Lucas Marang'a

A man at 40

The Kili Dossier. Part V

I woke up pumped that morning partly because it was my best night so far. We had breakfast, packed our bags and set off. I had a spring in my step. I think the adventure ahead was exciting but we were also nearing our goal of summiting.  Our first obstacle was the Baranco wall. I have never scaled such terrain so the adventurer in me was looking forward. With our usual speed limit of polepole we started. The thin rocky path snaked upwards with Sam at the lead. In some sections, we had to use all fours because only tiny rocky outcrops served as our stairs to get us up. We had to lean fully on the rocks to resist the pull of gravity from making us fall huko chini . Sam’s humor helped us ignore the creeping fear of heights. He kept our focus looking up and not below. At some point, he asked us to hug and kiss the wall. That was funny. We finally made it to the top of Baranco and that felt good.

It was a relief to proceed on flattish ground for some time while enjoying the views of Mt Meru, peeping above the clouds. The back side of Shira plateau was now visible too. We were headed to Karanga camp and then onto Barafu camp which was our base camp before finally summiting. We had ten kilometers to cover that day, six to Karanga camp and four to Barafu camp. A kilometer on the mountain feels like three or four because of the terrain and the high altitude that one has to deal with.

It soon became a quiet trek as we tried to conserve energy. We got to Karanga in good time, took a break and proceeded on. Some teams were setting up camp here and I envied them for a second because I felt like resting. But quickly focused ahead because my impatience mixed with anxiety for Uhuru peak was driving me. Karanga to Barafu was hard. Our legs felt as heavy as lead. It was a long and slow ascent then downhill into a valley. Suddenly we could see Barafu seated on what seemed like the top of a cliff. We had to push ourselves to scale those rocks to get to camp. We got to Barafu and collapsed with fatigue. Tents were set up, we ate, had a small brief and went to sleep at 5 pm. Yes, 5 pm. Why 5 pm?

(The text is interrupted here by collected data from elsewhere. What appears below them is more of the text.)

(** * Parse-tree visualiser: the Go parser package, embedded and verified

    The development follows the layout of the repository's [parser] package:
    - [Go]          the few functions of Go's [strings], [unicode], [regexp] and
                    [fmt] packages that the package calls, on byte strings;
    - [types_go]    the data structures of types.go;
    - [lexer_go]    lexer.go ([Tokenize], [readNumber], [readIdentifier]);
    - [grammar_go]  grammar.go ([ParseGrammar], [parseSymbols], [ValidateGrammar]);
    - [parser_go]   parser.go (the backtracking recursive-descent engine);
    - [replay]      the step-replay contract of the specification;
    - [scenarios]   the grammars and inputs of the worked examples;
    - [engine]      the outcomes of the engine as an inductive relation, and
                    the predicates of its invariants.
    The lemmas and the theorems follow the definitions.

    A Go [string] is a sequence of bytes: it is modelled by Rocq's [string]
    (a list of 8-bit [ascii]), so that the literal ["ε"] is the two bytes
    0xCE 0xB5 exactly as in the Go source.  Go's [int] is 64 bits wide; every
    [int] of the package is a length, an index below a length, or a counter
    incremented once per allocated node, so none can reach 2^63 and the
    wrap-around is not written out: indices are [nat], node ids are [Z]
    (the parent id of the root is the sentinel -1). *)

From Stdlib Require Import ZArith NArith String Ascii List Lia Bool DecimalString.
From stdpp Require Import gmap strings list.

Set Warnings "-register-all".

(* ===================================================================== *)
(** * Go library functions used by the package *)
(* ===================================================================== *)

Module Go.

(** The numeric value of a byte. *)
Definition code (c : ascii) : N := N_of_ascii c.

Definition inRange (lo hi n : N) : bool := ((lo <=? n) && (n <=? hi))%N.

(** [unicode.IsSpace(rune(ch))] for a byte [ch]: the conversion [rune(ch)]
    reads the byte as the Latin-1 code point of the same number, where the
    white-space characters are TAB..CR, SPACE, U+0085 and U+00A0. *)
Definition IsSpace (c : ascii) : bool :=
  let n := code c in
  inRange 9 13 n || (n =? 32)%N || (n =? 133)%N || (n =? 160)%N.

(** [unicode.IsDigit(rune(ch))] for a byte: the only decimal digits below
    U+0100 are '0'..'9'. *)
Definition IsDigit (c : ascii) : bool := inRange 48 57 (code c).

(** [unicode.IsLetter(rune(ch))] for a byte: the letters of Latin-1. *)
Definition IsLetter (c : ascii) : bool :=
  let n := code c in
  inRange 65 90 n || inRange 97 122 n
  || (n =? 170)%N || (n =? 181)%N || (n =? 186)%N
  || inRange 192 214 n || inRange 216 246 n || inRange 248 255 n.

(** [string(ch)] for a byte [ch]: Go converts an integer to the UTF-8
    encoding of the code point of that number, one byte below 0x80 and
    two bytes from 0x80 to 0xFF. *)
Definition StringOfByte (c : ascii) : string :=
  let n := code c in
  if (n <? 128)%N then String c EmptyString
  else String (ascii_of_N (192 + n / 64))
         (String (ascii_of_N (128 + n mod 64)) EmptyString).

(** Width in bytes of the Unicode white-space character encoded at the head
    of [s], 0 when [s] does not start with one.  The White_Space code points
    are U+0009..U+000D, U+0020, U+0085, U+00A0, U+1680, U+2000..U+200A,
    U+2028, U+2029, U+202F, U+205F and U+3000.  Their encodings start with an
    ASCII byte or a UTF-8 lead byte, never with a continuation byte, so a
    byte-wise scan meets them exactly where Go's rune decoder does. *)
Definition spaceWidth (s : string) : nat :=
  match s with
  | String c0 r0 =>
    let b0 := code c0 in
    if inRange 9 13 b0 || (b0 =? 32)%N then 1
    else match r0 with
    | String c1 r1 =>
      let b1 := code c1 in
      if (b0 =? 194)%N && ((b1 =? 133)%N || (b1 =? 160)%N) then 2
      else match r1 with
      | String c2 _ =>
        let b2 := code c2 in
        if (b0 =? 225)%N && (b1 =? 154)%N && (b2 =? 128)%N then 3
        else if (b0 =? 226)%N && (b1 =? 128)%N
                && (inRange 128 138 b2 || inRange 168 169 b2 || (b2 =? 175)%N) then 3
        else if (b0 =? 226)%N && (b1 =? 129)%N && (b2 =? 159)%N then 3
        else if (b0 =? 227)%N && (b1 =? 128)%N && (b2 =? 128)%N then 3
        else 0
      | EmptyString => 0
      end
    | EmptyString => 0
    end
  | EmptyString => 0
  end.

(** The same test on a reversed string: width of the white-space character
    whose encoding ends the original string ([utf8.DecodeLastRuneInString]). *)
Definition spaceWidthLast (rs : string) : nat :=
  match rs with
  | String c0 r0 =>
    let b0 := code c0 in
    if inRange 9 13 b0 || (b0 =? 32)%N then 1
    else match r0 with
    | String c1 r1 =>
      let b1 := code c1 in
      if (b1 =? 194)%N && ((b0 =? 133)%N || (b0 =? 160)%N) then 2
      else match r1 with
      | String c2 _ =>
        let b2 := code c2 in
        if (b2 =? 225)%N && (b1 =? 154)%N && (b0 =? 128)%N then 3
        else if (b2 =? 226)%N && (b1 =? 128)%N
                && (inRange 128 138 b0 || inRange 168 169 b0 || (b0 =? 175)%N) then 3
        else if (b2 =? 226)%N && (b1 =? 129)%N && (b0 =? 159)%N then 3
        else if (b2 =? 227)%N && (b1 =? 128)%N && (b0 =? 128)%N then 3
        else 0
      | EmptyString => 0
      end
    | EmptyString => 0
    end
  | EmptyString => 0
  end.

Fixpoint revAppend (s acc : string) : string :=
  match s with
  | EmptyString => acc
  | String c r => revAppend r (String c acc)
  end.

Definition reverse (s : string) : string := revAppend s EmptyString.

(** Drops white-space characters while [width] finds one at the head;
    [skip] counts the bytes of the current character still to drop. *)
Fixpoint trimWith (width : string -> nat) (skip : nat) (s : string) : string :=
  match s with
  | EmptyString => EmptyString
  | String _ r =>
    match skip with
    | S k => trimWith width k r
    | O => match width s with
           | O => s
           | S k => trimWith width k r
           end
    end
  end.

(** [strings.TrimSpace]: leading and trailing Unicode white space removed. *)
Definition TrimSpace (s : string) : string :=
  reverse (trimWith spaceWidthLast 0 (reverse (trimWith spaceWidth 0 s))).

(** [strings.HasPrefix(s, prefix)]. *)
Definition HasPrefix (s p : string) : bool := String.prefix p s.

(** [strings.Split(s, sep)] for a non-empty [sep] (the package splits on a
    newline and on a bar): the pieces between the non-overlapping
    occurrences of [sep], found left to right. *)
Fixpoint splitFrom (sep : string) (skip : nat) (cur : string) (s : string)
  : list string :=
  match s with
  | EmptyString => [cur]
  | String c r =>
    match skip with
    | S k => splitFrom sep k cur r
    | O => if String.prefix sep s
           then cur :: splitFrom sep (String.length sep - 1) EmptyString r
           else splitFrom sep 0 (cur +:+ String c EmptyString) r
    end
  end.

Definition Split (s sep : string) : list string := splitFrom sep 0 EmptyString s.

(** [strings.ReplaceAll(s, old, new)] for a non-empty [old]. *)
Fixpoint replaceFrom (old new : string) (skip : nat) (s : string) : string :=
  match s with
  | EmptyString => EmptyString
  | String c r =>
    match skip with
    | S k => replaceFrom old new k r
    | O => if String.prefix old s
           then new +:+ replaceFrom old new (String.length old - 1) r
           else String c (replaceFrom old new 0 r)
    end
  end.

Definition ReplaceAll (s old new : string) : string := replaceFrom old new 0 s.

(** [strings.Fields(s)]: the maximal runs of bytes free of Unicode white
    space, in order; never an empty field. *)
Definition flush (cur : string) : list string :=
  match cur with
  | EmptyString => []
  | _ => [cur]
  end.

Fixpoint fieldsFrom (skip : nat) (cur : string) (s : string) : list string :=
  match s with
  | EmptyString => flush cur
  | String c r =>
    match skip with
    | S k => fieldsFrom k cur r
    | O => match spaceWidth s with
           | O => fieldsFrom 0 (cur +:+ String c EmptyString) r
           | S k => flush cur ++ fieldsFrom k EmptyString r
           end
    end
  end.

Definition Fields (s : string) : list string := fieldsFrom 0 EmptyString s.

(** [strings.Join(elems, sep)]. *)
Fixpoint Join (elems : list string) (sep : string) : string :=
  match elems with
  | [] => EmptyString
  | [e] => e
  | e :: rest => e +:+ sep +:+ Join rest sep
  end.

(** [strings.ToLower] on the ASCII letters.  Its one use compares the result
    with the ASCII word [number]; a byte from 0x80 up can never contribute to
    such an equality (the only characters outside ASCII whose lower case is
    an ASCII letter give [i] and [k]), and it cannot here, where it is left
    as it is. *)
Definition lowerByte (c : ascii) : ascii :=
  if inRange 65 90 (code c) then ascii_of_N (code c + 32) else c.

The moment of reckoning was almost here. After lunch, we laid out our summit gear. It was like we were preparing to meet a mkubwa. Maybe we were. Sir God himself hapo juu. Sam took us through what we will need to wear and in what layers. We needed to rest because we were getting up at 11 pm to start the ascent to Uhuru peak by midnight. I didn’t question why we were summiting usiku. I liked that it was dark so you don’t see how far you have to go and get discouraged in the process.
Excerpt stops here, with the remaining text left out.